→ EXERCISE
Start at the line holding "rewrite Heq, Hv'". Write out that line and each one after it to the end of the data, unchanged.

[Records from a dataset]
┌────────
(* ===== verification/DataStorage.v ===== *)
(** * Data Storage images

    What the image parsers of [Services] compute: an image is a sequence of records of
    a header (index, subindex, value length) and a value, and the verification after a
    restore compares records regardless of their order. *)

From stdpp Require Import sets.
From S2P Require Import Prelude Iolinki Reference Types Fixtures Parameters Isdu IsduResponse IsduRequest IsduService Services.

(** A record: three octets, the length of the value, the value. *)
Definition ds_record (r : list Z) : Prop :=
  ∃ a b c value, r = a :: b :: c :: zlen value :: value ∧ zlen value ≤ 251.

(** The octets of an image from the cursor on. *)
Definition ds_rest (data : list Z) (len pos : Z) : list Z :=
  drop (Z.to_nat pos) (take (Z.to_nat len) data).

Definition ds_image (image : list Z) : Prop :=
  ∃ records, Forall ds_record records ∧ image = concat records.

Lemma zlen_ds_rest data len pos :
  0 ≤ pos ≤ len → len ≤ zlen data → zlen (ds_rest data len pos) = len - pos.
Proof. intros. unfold ds_rest. slia. Qed.

Lemma ds_rest_advance data len pos n :
  0 ≤ pos → 0 ≤ n → ds_rest data len (pos + n) = drop (Z.to_nat n) (ds_rest data len pos).
Proof.
  intros. unfold ds_rest. rewrite drop_drop. f_equal. lia.
Qed.

Lemma rd_ds_rest data len pos i :
  0 ≤ pos → 0 ≤ i → pos + i < len → rd data (pos + i) = rd (ds_rest data len pos) i.
Proof.
  intros. unfold ds_rest. rewrite !rd_lookup by lia.
  rewrite lookup_drop, lookup_take_lt by lia. f_equal. lia.
Qed.

Lemma zlen_record r : ds_record r → 4 ≤ zlen r ≤ 255.
Proof.
  intros (a & b & c & v & -> & Hv). autorewrite with zlen. pose proof (zlen_nonneg v). lia.
Qed.

(** Cutting a record off: the octets start with a record exactly when four octets and
    the announced value are there. *)
Lemma record_prefix l v :
  zlen l ≤ 255 → rd l 3 = Some v → 0 ≤ v → 4 + v ≤ zlen l →
  ds_record (take (Z.to_nat (4 + v)) l).
Proof.
  intros Hl H3 Hv Hle. destruct l as [|a [|b [|c [|d l]]]]; try done.
  rewrite rd_lookup in H3 by lia. simpl in H3. injection H3 as ->.
  autorewrite with zlen in *. exists a, b, c, (take (Z.to_nat v) l).
  replace (Z.to_nat (4 + v)) with (S (S (S (S (Z.to_nat v))))) by lia. simpl.
  rewrite zlen_take. split; [do 4 f_equal; lia|lia].
Qed.

Lemma record_head r k : ds_record r →
  ∃ v, rd (r ++ k) 3 = Some v ∧ zlen r = 4 + v ∧ 0 ≤ v.
Proof.
  intros (a & b & c & v & -> & Hv). exists (zlen v).
  split_and!; [done|autorewrite with zlen; lia|apply zlen_nonneg].
Qed.

Lemma ds_image_cons l : ds_image l ↔ l = [] ∨ ∃ r k, l = r ++ k ∧ ds_record r ∧ ds_image k.
Proof.
  split.
  - intros ([|r rs] & HF & ->); [by left|]. inversion HF; subst. right.
    exists r, (concat rs). split_and!; [done..|]. by exists rs.
  - intros [->|(r & k & -> & Hr & rs & Hrs & ->)]; [by exists []|].
    exists (r :: rs). split; [by constructor|done].
Qed.

(** The first record of an image is determined by its octets. *)
Lemma records_app_inj r r' k k' :
  ds_record r → ds_record r' → r ++ k = r' ++ k' → r = r' ∧ k = k'.
Proof.
  intros Hr Hr' Heq.
  destruct (record_head r k Hr) as (v & Hv & Hl & _), (record_head r' k' Hr') as (v' & Hv' & Hl' & _).
  rewrite Heq, Hv' in Hv. simplify_eq. apply app_inj_1; [unfold zlen in *; lia|done].
Qed.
└────────
→ RESULT
  rewrite Heq, Hv' in Hv. simplify_eq. apply app_inj_1; [unfold zlen in *; lia|done].
Qed.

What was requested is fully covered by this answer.